Antithrombotic Therapy in Peripheral Arterial Occlusive Disease: Clopidogrel
Clopidogrel is a new thienopyridine, the chemical structure of which is similar to ticlopidine, that exerts an irreversible antiplatelet effect that is primarily directed against adenosine diphosphate-induced stimulation of platelet function. In a multicenter, randomized clinical trial of 19,185 patients (level I), the relative efficacy of clopidogrel was compared to aspirin in reducing the risk of a composite end point of ischemic stroke, MI, or vascular death. The study population was comprised of patients with recent ischemic stroke, recent MI, or symptomatic peripheral arterial disease. The overall incidence of composite end points was lower in the group treated with clopidogrel (5.32% per yr) than with aspirin (5.83%; p = 0.043). Particularly noteworthy is that subgroup analysis revealed that virtually all of the benefit in the study associated with clopidogrel was observed in the group with symptomatic peripheral vascular disease, who as a group sustained significantly fewer Mis and vascular-related deaths than did the aspirin-treated group. Additional studies, particularly ones that specifically address peripheral vascular disease, are needed to define the role of clopidogrel in the treatment of these patients.

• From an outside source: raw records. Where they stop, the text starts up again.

Lemma reads_fs_bind {A B} (m : M A) (k : A -> M B) :
  pure m -> reads_fs m -> (forall a, reads_fs (k a)) -> reads_fs (bind m k).
Proof.
  intros Hp Hm Hk s1 s2 E. unfold bind.
  rewrite (pure_run m s1 Hp), (pure_run m s2 Hp), (Hm s1 s2 E).
  destruct (fst (m s2)); [now apply Hk | reflexivity].
Qed.

Lemma reads_fs_try_catch {A} (m : M A) (h : string -> M A) :
  pure m -> reads_fs m -> (forall e, reads_fs (h e)) -> reads_fs (try_catch m h).
Proof.
  intros Hp Hm Hh s1 s2 E. unfold try_catch.
  rewrite (pure_run m s1 Hp), (pure_run m s2 Hp), (Hm s1 s2 E).
  destruct (fst (m s2)); [reflexivity | now apply Hh].
Qed.

End PureFacts.

Ltac solve_pure :=
  repeat first
    [ apply pure_ret | apply pure_throw | apply pure_gets | apply pure_lift
    | apply pure_bind | apply pure_try_catch
    | match goal with |- forall _, _ => intro end
    | progress cbv beta
    | match goal with
      | |- pure (if ?c then _ else _) => destruct c
      | |- pure ?m =>
          match m with
          | context [match ?x with _ => _ end] => destruct x
          end
      end ].

Section ValidationFacts.

Context `{Runtime}.

Lemma pure_existsSync (p : string) : pure (existsSync p).
Proof. unfold existsSync. solve_pure. Qed.

Lemma pure_statSync (p : string) : pure (statSync p).
Proof. unfold statSync. solve_pure. Qed.

Lemma pure_readFileSync (p : string) : pure (readFileSync p).
Proof. unfold readFileSync. solve_pure. Qed.

Lemma pure_readdirSync (p : string) : pure (readdirSync p).
Proof. unfold readdirSync. solve_pure. Qed.

Lemma pure_path_argument (arg : string) (v : option json) : pure (path_argument arg v).
Proof. unfold path_argument. solve_pure. Qed.

(** The checks and the read of the image change nothing. *)
Lemma pure_checked_image (args : option json) (key : string) :
  pure (checked_image args key).
Proof.
  unfold checked_image, checked_file, probe_read.
  repeat first
    [ apply pure_existsSync | apply pure_statSync | apply pure_readFileSync
    | apply pure_path_argument
    | apply pure_ret | apply pure_throw | apply pure_bind | apply pure_try_catch
    | match goal with |- forall _, _ => intro end
    | progress cbv beta
    | match goal with
      | |- pure (if ?c then _ else _) => destruct c
      end ].
Qed.

Lemma reads_fs_existsSync (p : string) : reads_fs (existsSync p).
Proof. intros s1 s2 E. unfold existsSync, gets. simpl. now rewrite E. Qed.

Lemma reads_fs_statSync (p : string) : reads_fs (statSync p).
Proof.
  intros s1 s2 E. unfold statSync. unfold_monad. rewrite E.
  destruct (fs s2 !! abs p) as [[]|]; reflexivity.
Qed.

Lemma reads_fs_readFileSync (p : string) : reads_fs (readFileSync p).
Proof.
  intros s1 s2 E. unfold readFileSync. unfold_monad. rewrite E.
  destruct (fs s2 !! abs p) as [[? [|] ? ?|]|]; reflexivity.
Qed.

Ltac solve_checks :=
  repeat first
    [ apply pure_existsSync | apply pure_statSync | apply pure_readFileSync
    | apply pure_ret | apply pure_throw | apply pure_bind | apply pure_try_catch
    | apply reads_fs_existsSync | apply reads_fs_statSync | apply reads_fs_readFileSync
    | apply reads_fs_ret | apply reads_fs_throw | apply reads_fs_bind
    | apply reads_fs_try_catch
    | match goal with |- forall _, _ => intro end
    | progress cbv beta
    | match goal with
      | |- pure (if ?c then _ else _) => destruct c
      | |- reads_fs (if ?c then _ else _) => destruct c
      end ].

Lemma pure_checked_file (key imagePath : string) : pure (checked_file key imagePath).
Proof. unfold checked_file, probe_read. solve_checks. Qed.

(** The checks on the file look at the files only. *)
Lemma reads_fs_checked_file (key imagePath : string) :
  reads_fs (checked_file key imagePath).
Proof. unfold checked_file, probe_read. solve_checks. Qed.

Lemma abs_abs (p : string) : abs (abs p) = abs p.
Proof. apply resolve_idempotent. Qed.

Lemma abs_nonempty (p : string) : String.eqb (abs p) "" = false.
Proof. reflexivity. Qed.

Lemma set_api_key_same (s : State) : set_api_key (OPENAI_API_KEY s) s = s.
Proof. now destruct s. Qed.

(** With a key in place the key checks pass and change nothing. *)
Lemma ensure_api_key_ready (s : State) :
  key_ready s ->
  exists key, OPENAI_API_KEY s = Some key /\ ensure_api_key s = (Ok key, s).
Proof.
  intros (key & Hk & Hne & Hv). exists key. split; [exact Hk |].
  unfold ensure_api_key. unfold_monad. rewrite Hk.
  apply String.eqb_neq in Hne. rewrite Hne, Hv. reflexivity.
Qed.

(** The key checks touch nothing but the key variable. *)
Lemma ensure_api_key_frame (s : State) :
  exists o k, ensure_api_key s = (o, set_api_key k s).
Proof.
  unfold ensure_api_key. unfold_monad.
  destruct (OPENAI_API_KEY s) as [key|] eqn:Hk.
  - destruct (String.eqb key "").
    + destruct getOpenAIApiKey as [key'|]; simpl.
      * destruct (negb (isValid (validateApiKey key'))); eexists _, _; reflexivity.
      * eexists _, _; reflexivity.
    + destruct (negb (isValid (validateApiKey key)));
        (eexists; exists (Some key); rewrite <- Hk, set_api_key_same; reflexivity).
  - destruct getOpenAIApiKey as [key'|]; simpl.
    + destruct (negb (isValid (validateApiKey key'))); eexists _, _; reflexivity.
    + eexists _, _; reflexivity.
Qed.

Lemma prepare_frame (args : option json) (s : State) :
  exists o k, prepare args s = (o, set_api_key k s).
Proof.
  unfold prepare, bind.
  destruct (ensure_api_key_frame s) as (o & k & E). rewrite E.
  destruct o as [key | e]; [| eauto].
  rewrite (pure_run _ _ (pure_checked_image args key)). eauto.
Qed.

End ValidationFacts.

Section ImageChecks.

Context `{Runtime}.

Lemma opt_prop_truthy (args : option json) (k : string) (v : json) :
  Js.opt_prop args k = Some v -> Js.truthy args = true.
Proof. destruct args as [[]|]; simpl; try discriminate; reflexivity. Qed.

(** With a path string in the arguments the checks are those of the
    file at the resolved path. *)
Lemma checked_image_path (args : option json) (key p : string) :
  Js.opt_prop args "image_path" = Some (JStr p) -> p <> "" ->
  checked_image args key = checked_file key (abs p).
Proof.
  intros Ha Hp. unfold checked_image.
  rewrite (opt_prop_truthy _ _ _ Ha), Ha. simpl.
  apply String.eqb_neq in Hp. rewrite Hp. reflexivity.
Qed.

Lemma existsSync_abs (p : string) (s : State) :
  existsSync (abs p) s = (Ok (bool_decide (is_Some (fs s !! abs p))), s).
Proof. unfold existsSync. unfold_monad. now rewrite abs_abs, abs_nonempty. Qed.

Lemma checked_file_missing (key p : string) (s : State) :
  fs s !! abs p = None ->
  checked_file key (abs p) s
  = (Throw ("File access error: File not found at path: " +:+ abs p), s).
Proof.
  intros E. unfold checked_file. unfold bind at 1. unfold try_catch at 1.
  unfold bind at 1. rewrite existsSync_abs, E.
  rewrite bool_decide_eq_false_2 by (intros [? ?]; discriminate). reflexivity.
Qed.

Lemma checked_file_directory (key p : string) (s : State) w entries :
  fs s !! abs p = Some (Dir w entries) ->
  checked_file key (abs p) s
  = (Throw ("File stats error: Not a file: " +:+ abs p), s).
Proof.
  intros E. unfold checked_file. unfold bind at 1. unfold try_catch at 1.
  unfold bind at 1. rewrite existsSync_abs, E.
  rewrite bool_decide_eq_true_2 by eauto. simpl.
  unfold bind at 1. unfold try_catch at 1. unfold bind at 1.
  unfold statSync. unfold_monad. rewrite abs_abs, E. reflexivity.
Qed.

Lemma checked_file_too_large (key p : string) (s : State) size r w data :
  fs s !! abs p = Some (File size r w data) ->
  MAX_FILE_SIZE < size ->
  checked_file key (abs p) s
  = (Throw ("File stats error: File too large: " +:+ toFixed2_MB size
            +:+ "MB (max: 5MB)"), s).
Proof.
  intros E Hs. unfold checked_file. unfold bind at 1. unfold try_catch at 1.
  unfold bind at 1. rewrite existsSync_abs, E.
  rewrite bool_decide_eq_true_2 by eauto. simpl.
  unfold bind at 1. unfold try_catch at 1. unfold bind at 1.
  unfold statSync. unfold_monad. rewrite abs_abs, E. simpl.
  apply Z.ltb_lt in Hs. rewrite Hs. reflexivity.
Qed.

(** The state of the checks once the file is known to be a regular
    file of an accepted size *)
Lemma checked_file_sized (key p : string) (s : State) size r w data :
  fs s !! abs p = Some (File size r w data) ->
  size <= MAX_FILE_SIZE ->
  checked_file key (abs p) s
  = (let ext := Str.toLowerCase (Path.extname (abs p)) in
     if negb (includes ALLOWED_EXTENSIONS ext) then
       (Throw ("Invalid file type: " +:+ ext +:+ ". Allowed types: "
               +:+ Str.join ", " ALLOWED_EXTENSIONS), s)
     else if r then
       (Ok {| prep_key := key; prep_imagePath := abs p;
              prep_imageBuffer := data; prep_mimeType := getMimeType (abs p) |}, s)
     else (Throw ("File read error: " +:+ EACCES "open" (abs p)), s)).
Proof.
  intros E Hs. unfold checked_file. unfold bind at 1. unfold try_catch at 1.
  unfold bind at 1. rewrite existsSync_abs, E.
  rewrite bool_decide_eq_true_2 by eauto. simpl.
  unfold bind at 1. unfold try_catch at 1. unfold bind at 1.
  unfold statSync. unfold_monad. rewrite abs_abs, E. simpl.
  apply Z.ltb_ge in Hs. rewrite Hs. simpl.
  unfold includes.
  match goal with
  | |- context [if negb ?c then _ else _] => destruct c
  end; [| reflexivity]. simpl.
  unfold probe_read, readFileSync. unfold_monad. rewrite !abs_abs, !E.
  destruct r; simpl; rewrite ?abs_abs, ?E; reflexivity.
Qed.

End ImageChecks.

(* ===================================================================== *)
(** * The extraction tool: the remote reply *)
(* ===================================================================== *)

Section RemoteFacts.

Context `{Runtime}.

Lemma pure_member (v : option json) (k : string) : pure (member v k).
Proof. unfold member. solve_pure. Qed.

Lemma pure_first_item (v : option json) : pure (first_item v).
Proof. unfold first_item. solve_pure. Qed.

Lemma pure_fullResponse_of (resp : json) : pure (fullResponse_of resp).
Proof.
  unfold fullResponse_of.
  repeat first
    [ apply pure_member | apply pure_first_item
    | apply pure_ret | apply pure_throw | apply pure_bind
    | match goal with |- forall _, _ => intro end
    | progress cbv beta
    | match goal with
      | |- pure (if ?c then _ else _) => destruct c
      | |- pure ?m =>
          match m with
          | context [match ?x with _ => _ end] => destruct x
          end
      end ].
Qed.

Prostaglandins with antiplatelet and vasodilatory effects, such as prostaglandin Ex (PGE1) and prostaglandin I2 (PGI2), have been administered IV or intra-arterially to patients with advanced chronic arterial insufficiency in hopes of relieving rest pain and healing ischemic ulcers. PGEjl was found to be ineffective in a randomized, double-blind, multicenter trial (level II) this canadian family pharmacy online. Selective intra-arterial PGI2 was found to relieve rest pain and promote healing of ulcers to a significantly greater degree than did placebo treatment in 30 nondiabetic patients, half of whom had thromboangiitis obliterans (Buerger’s disease) (level II). However, this route of administration is impractical and may cause complications, and these results have not been confirmed in patients suffering from pure atherosclerotic arterial insufficiency. In another doubleblind trial (level II), PGI2 given IV to nondiabetic patients with severe arterial insufficiency produced significantly greater relief of rest pain than did placebo. Relief lasted up to 1 month, was not correlated with changes in ankle/brachial pressure indexes, and was not associated with ulcer healing. PGI2 administered IV was evaluated in a double-blind trial that contained a high proportion of diabetics (level II) and the results were disappointing in that PGI2 had no beneficial effect on ulcer healing or rest pain. Thus, it appears that PGI2 may provide temporary relief of rest pain in nondiabetic patients with severe arterial insufficiency and may promote healing of ischemic ulcers when given intra-arterially. However, it is doubtful that such therapy will ultimately prevent amputation in patients with end-stage, nonreconstructible vascular disease. In a recent small, randomized open study (level II), PGEX administered IV and combined with an intensive exercise regimen produced dramatic and sustained improvement in symptom-free walking distance in comparison with exercise alone or exercise combined with IV-administered pentoxifylline.